Donatien est au volant de sa Mini Cooper. Il se rend à
la salle de musculation Power Zone Gym où l’attend Alex. S’il était à Paris, Il
écouterait RMC, la radio du sport en
direct. On y apprendrait, par la voix de Christian, un auditeur ayant
composé le 32 16, que Jean-Michel Larqué a un petit zizi. Donatien est en
retard à son rendez-vous et se fout pas mal de la taille du pénis de l’ancien capitaine
des Verts devenu consultant sportif. Le GPS indique qu’il faudra tourner à
droite au prochain croisement. À la radio, l’appel de Christian – certainement celui
d’un petit plaisantin, dixit le présentateur – aurait tourné court, laissant
place à des annonces publicitaires. Donatien s’apprête à tourner à droite,
avec, dans les oreilles, à défaut de RMC, la chanson Luang Phor Koon du groupe thaïlandais Carabao. Le feu passe au
rouge : que faire ? En France, avec seulement trois points sur
douze sur son permis de conduire, Donatien aurait choisi de ne pas enfreindre
le code de la route et aurait immobilisé sa voiture au pied du feu de
signalisation. Ici, à Bangkok, il appuie sur la pédale d’accélérateur. Au
carrefour suivant, Donatien, qui a repéré la présence de deux policiers assis à
l’intérieur d’un kiosque, préfère respecter le code de la route, aussi permissif
soit-il en Thaïlande. Il immobilise son véhicule en saluant les deux agents
d’un signe de la tête. Un taxi de couleur rose choisit lui aussi de ne pas
griller le rouge et se range à côté de la Mini Cooper. Au volant, Sek, 56 ans,
originaire de Surin, des faux airs de Dalai Lama. Assis à l’arrière, Ronald, son
client américain, se rend à l’aéroport : « J’adore votre pays,
monsieur le chauffeur de taxi ! » Sek, qui aurait préféré conduire
l’Américain dans un salon de massage et ainsi touché une jolie commission, adresse
un sourire courtois à son client à travers le rétroviseur. Un tuk-tuk vient
s’aligner à côté du taxi, mordant légèrement le passage réservé aux piétons. À ses
commandes, Tak, un inconditionnel de boxe thaïe. Ce soir, dans le combat qui
opposera Saenchai à Sagetdao dans la célèbre enceinte du Lumpini Stadium, il
n’hésitera pas à miser 5000 bahts sur la victoire de son
favori : « Saenchai ! Saenchai !
Saenchai ! ». Positionnés quasiment sur la même ligne, la Mini Cooper, le taxi
rose et le tuk-tuk attendent le feu vert, parés pour une course folle dans les
rues de Bangkok – du moins, se l’imagine-t-on.

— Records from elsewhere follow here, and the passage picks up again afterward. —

Lemma loop_delivers n : forall i s, afloat i s -> on_pace (w_ext s.1) ->
  exists i' s', drainWithACK_loop cfg n s = (Ok tt, s') /\ afloat i' s' /\ on_pace (w_ext s'.1) /\
    (forall m, drainWithACK_loop cfg (n + m) s = drainWithACK_loop cfg m s') /\
    forall r, gone r (w_db s.1) \/ (exists j, rows s.1 !! j = Some r /\ (j * turn + oldest_wait i s.1 < n)%nat) ->
      gone r (w_db s'.1).
Proof.
  induction n as [|n IH]; intros i s Haf Hpace.
  { exists i, s. split_and!; try done. intros r [?|(j & _ & ?)]; [done|lia]. }
  destruct (loop_step inbox born appended same_pace cfg (sv_link Hserve) Hflight Hbatch Htimeout) with (s := s) (i := i)
    as (ev & w1 & i1 & s1 & Hsel & _ & Haf1 & Hk & Hcase & Hloop); [|done|].
  { intros w. destruct (sv_select Hserve w) as (ev & w1 & ? & ? & _). by exists ev, w1. }
  destruct (sv_select Hserve s.1) as (ev' & w1' & Hsel' & Hev & Hp). rewrite Hsel in Hsel'. injection Hsel' as <- <-.
  assert (on_pace (w_ext s1.1)) as Hpace1 by (eapply pace_kept; [exact Hpace|exact Hp| |exact Hk]; intros; by eapply event_inbox).
  destruct (IH i1 s1 Haf1 Hpace1) as (i' & s' & Hrun & Haf' & Hpace' & Happ & Hdone).
  exists i', s'. rewrite Hloop. split_and!; [done..| |].
  { intros m. cbn [Nat.add]. rewrite Hloop. apply Happ. }
  destruct s as [w o]. cbn [fst snd] in *. intros r Hr. apply Hdone.
  destruct Hr as [Hgone|(j & Hj & Hlt)].
  - left. destruct Hcase as [(k & r0 & db & _ & _ & _ & _ & _ & Hg1 & Hg2 & _)|(_ & _ & Hg & _)].
    + apply (gone_appended _ _ _ Hg2), gone_delete. by apply (gone_appended _ _ _ Hg1).
    + by apply (gone_appended _ _ _ Hg).
  - destruct Hcase as [Hrem|(Hi & Hle & Hg & Hfill)].
    + destruct (removed_closer i w o w1 ev i1 s1 r j Haf Hp Hrem Hk Haf1 Hpace1 Hj) as [?|(j' & Hj' & Hlt')]; [by left|right].
      exists j'. split; [done|lia].
    + right. exists j. split; [by apply (appended_lookup _ _ _ _ Hg)|].
      assert (rows w <> []) as Hne by (intros Hnil; by rewrite Hnil in Hj).
      pose proof (oldest_closer i w o w1 ev i1 s1 Haf Hev Hp Hi Hle Hg Hk Haf1 Hpace1 Hfill Hne). lia.
Qed.
End Fair.

(** C8. No deposit waits for ever, whatever else arrives.  In ACK mode, on a
    working link and beside loops that go on appending to the buffer during
    any call: with an Adapter that acknowledges each message within [K]
    events, in any order, and a poll at least every [P] events, the row that
    is [j]-th in the buffer after any [k] events has left it after
    [(j + 1) * (K + P + 2)] more, acknowledged; the connection stays up. *)
Theorem every_deposit_delivered {E : Type} `{Env E, Conn E}
    (inbox : E -> list string) (born : E -> string -> Z) (lag : E -> string -> nat) (poll : E -> nat)
    (K P : nat) (cfg : Config) (k j n : nat) (r : BufferRow) (w : World E) :
  serving inbox born lag poll K P cfg ->
  1 <= MaxInFlight cfg -> 1 <= MaxBatchSize cfg -> 0 < i64 (PingInterval cfg) ->
  0 < i64 (PollIntervalMs cfg * 1000000) -> 0 < i64 (Z.quot (ACKTimeout cfg) 3) -> 0 <= ACKTimeout cfg ->
  db_wf (w_db w) -> inbox (w_ext w) = [] -> (poll (w_ext w) <= P)%nat ->
  exists w1 w2, drainWithACK cfg k w = (Ok tt, w1) /\ drainWithACK cfg (k + n) w = (Ok tt, w2) /\
    (deposit_buffer (w_db w1) !! j = Some r -> (S j * (K + P + 2) <= n)%nat -> r ∉ deposit_buffer (w_db w2)).
Proof.
  intros Hs Hf Hb Hp Hq Ht Ha Hwf Hi Hpoll.
  destruct (drain_starts inbox born appended (same_pace inbox lag poll K) cfg (sv_link _ _ _ _ _ _ _ Hs)
    Hf Hb Ha w Hp Hq Ht Hwf Hi) as (i & s & Haf & _ & Hk & _ & Hrun).
  assert (on_pace inbox lag poll K P (w_ext s.1)) as Hpace.
  { destruct Hk as (_ & B & C). split; [|by rewrite C]. intros id Hid. destruct (B id Hid) as [Hin|]; [|done].
    rewrite Hi in Hin. by apply not_elem_of_nil in Hin. }
  destruct (loop_delivers inbox born lag poll K P cfg Hs Hf Hb Ha k i s Haf Hpace)
    as (i1 & s1 & Hrun1 & Haf1 & Hpace1 & Happ & _).
  destruct (loop_delivers inbox born lag poll K P cfg Hs Hf Hb Ha n i1 s1 Haf1 Hpace1)
    as (i2 & s2 & Hrun2 & _ & _ & _ & Hdone).
  exists s1.1, s2.1. rewrite !Hrun, Happ, Hrun1, Hrun2. split; [by destruct s1|]. split; [by destruct s2|].
  intros Hr Hn. apply Hdone. right. exists j. split; [done|]. destruct s1 as [w1 o1].
  destruct (oldest_wait_bound inbox born lag poll K P i1 w1 o1 Haf1 Hpace1) as [Hw _]. unfold turn in *. cbn [fst]. nia.
Qed.

(** A first-in-first-out Adapter, two messages in flight, and a scanner that
    stores another deposit during each of the first database calls. *)
Module FairWitness.
Record mail := mkMail { m_ids : list string; m_feed : nat }.
Definition put (m : mail) (w : World mail) : World mail := mkWorld (w_db w) (w_metrics w) m.

(** a deposit for the [n]-th call *)
Definition depN (n : nat) : Deposit := BufferWitness.dep "0xee" (Z.of_nat n mod 1000).
Definition feed (w : World mail) : World mail :=
  match m_feed (w_ext w) with
  | O => w
  | S n => mkWorld (save_db 0 1 "log" 7 [depN n] (w_db w)) (w_metrics w) (mkMail (m_ids (w_ext w)) n)
  end.

#[export] Instance env : Env mail := {|
  env_wait _ := ret tt; ctx_Err := ret tt; time_Now := ret {| sec := 5; nsec := 0 |};
  env_db := fun w => (Ok tt, feed w);
  env_has := fun w => (Ok tt, feed w);
  env_tx e := (None, e); env_commit e := (Committed, e); db_now _ := 0 |}.
#[export] Instance conn : Conn mail := {|
  DialContext := ret tt;
  WriteMessage raw := fun w =>
    (Ok tt, put (mkMail (m_ids (w_ext w) ++ [DeliveryWitness.idOf raw]) (m_feed (w_ext w))) w);
  WritePing := ret tt;
  select_drain := fun w =>
    match m_ids (w_ext w) with
    | id :: ids => (Ok (PeAck id), put (mkMail ids (m_feed (w_ext w))) w)
    | [] => (Ok PePoll, w)
    end;
  select_graceful := ret None; drainCtx_Err := ret tt; jittered d := ret d |}.

(** the place of a message in the queue *)
Fixpoint place (ids : list string) (id : string) : nat :=
  match ids with
  | [] => 0
  | _ :: ids' => if decide (id ∈ ids') then S (place ids' id) else 0
  end.
Lemma place_app ids x id : id ∈ ids -> id <> x -> place (ids ++ [x]) id = place ids id.
Proof.
  induction ids as [|y ids IH]; intros Hin Hne; [by apply not_elem_of_nil in Hin|]. cbn.
  destruct (decide (id ∈ ids)) as [Hi|Hi]; [rewrite decide_True by set_solver; by rewrite IH|].
  by rewrite decide_False by set_solver.
Qed.
Lemma place_new ids x : (place (ids ++ [x]) x <= length ids)%nat.
Proof.
  induction ids as [|y ids IH]; cbn; [by rewrite decide_False by apply not_elem_of_nil|]. destruct (decide _); lia.
Qed.

Definition cfg : Config := New (mkConfig "ws://adapter" 3000 5000 500 2 0 0 0 true 0 2).
Definition start : World mail := mkWorld (w_db BufferWitness.two) ∅ (mkMail [] 3).
Definition lag (e : mail) : string -> nat := place (m_ids e).

Lemma feed_appended w : appended (w_db w) (w_db (feed w)).
Proof.
  unfold feed. destruct (m_feed (w_ext w)) as [|n]; [done|]. apply save_appended. constructor; [|constructor].
  pose proof (Z.mod_pos_bound (Z.of_nat n) 1000 ltac:(lia)). unfold depN.
  set (li := _ mod 1000) in *. clearbody li. unfold deposit_ints, is_i32, is_i64, two31, two63; cbn [BufferWitness.dep ChainID LogIndex ConfirmCount]. lia.
Qed.

Lemma serves : serving m_ids (fun _ _ => 5) lag (fun _ => 0%nat) 2 0 cfg.
Proof.
  assert (forall w ids n, ids = m_ids (w_ext w) -> same_pace m_ids lag (fun _ => 0%nat) 2 (w_ext w) (mkMail ids n)) as Hsame.
  { intros w ids n ->. split_and!; auto. }
  split; [split|].
  - intros w. exists tt, (feed w). split; [done|]. split; [done|]. split; [apply feed_appended|].
    unfold feed. destruct (m_feed (w_ext w)); cbn; [by split_and!|]. split_and!; [done..|by apply Hsame].
  - intros w. exists {| sec := 5; nsec := 0 |}, w. split; [done|]. split; [|by split_and!]. intros id _. by vm_compute.
  - intros w. exists tt, w. by split_and!.
  - intros d w Hnew Hroom. eexists. split; [reflexivity|]. split; [done|].
    cbn [put w_ext m_ids]. unfold DeliveryWitness.idOf. rewrite unmarshal_encode. cbn [ID].
    split; [|by split]. split_and!; cbn; [| |done].
    + intros id Hid. split; [set_solver|]. apply place_app; [done|]. by intros ->.
    + intros id [Hid| ->%list_elem_of_singleton]%elem_of_app; [by left|right].
      etrans; [exact (place_new (m_ids (w_ext w)) _)|]. change (MaxInFlight cfg) with 2 in Hroom. lia.
  - intros w. cbn [select_drain conn]. destruct (m_ids (w_ext w)) as [|id ids] eqn:Hids.
    + eexists _, w. split; [reflexivity|]. split; [by split_and!|]. split; [|done]. rewrite Hids. by intros id ?%not_elem_of_nil.
    + eexists _, _. split; [reflexivity|]. split; [split; [done|]|split; [|done]].
      * left. exists [], ids. by rewrite Hids.
      * cbn. intros id' Hid'. unfold lag. rewrite Hids. cbn. rewrite decide_True by done. lia.
Qed.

Supatra, 27 ans, créature de rêve à mi chemin entre héroïne
de manga et sprinteuse jamaïcaine, s’aventure
sur le passage piéton. Son cul : un appel au carambolage.
Donatien dit : « Je t’aime, toi ! »
Le petit bonhomme vert a la gaule et en oublie de
passer au rouge, ce qui permet à Supatra de prendre tout son temps pour
traverser la chaussée.
Lek, le chauffeur de taxi, expose son point de vue : « Thai lady beautiful! »
John, son client, ne le contredit pas : « Very beautiful! »
À la lecture de l’entrecuisse de Supatra, on devine
deux lèvres outrageusement siliconées – à moins qu’il ne s’agisse d’une paire
de couilles.
Tak, le conducteur de tuk-tuk, dit : « Si
ce soir Seanchai l’emporte, je t’embarque pour la nuit, princesse ! »
Le feu passe au vert. On entend klaxonner. Donatien a
calé : « On se calme, derrière ! » Derrière, dans sa Volvo
diplomatique, c’est Kristina, 52 ans, originaire de Stockholm, épouse de
l’ambassadeur, botoxée, insomniaque et fumeuse de Marlboro Light. Farang lady beautiful?
Kristina s’impatiente : « T’avances, ducon ! »
À Kristina, on ne lui dit jamais : « Je t’aime, toi ! » Ou
bien : « Je t’embarque pour la nuit, princesse ! » À Kristina,
on lui dit : « Ta gueule, vieille peau ! » Quant à son
mari, celui-ci la trompe régulièrement – pour ne pas dire tous les jours – avec
de jeunes et fraiches Thaïlandaises. La nature est ainsi faite. C’est comme ça.
Donatien fait vrombir le moteur de sa Mini Cooper et
disparaît dans un nuage de fumée : « Dans le cul, la
vieille ! »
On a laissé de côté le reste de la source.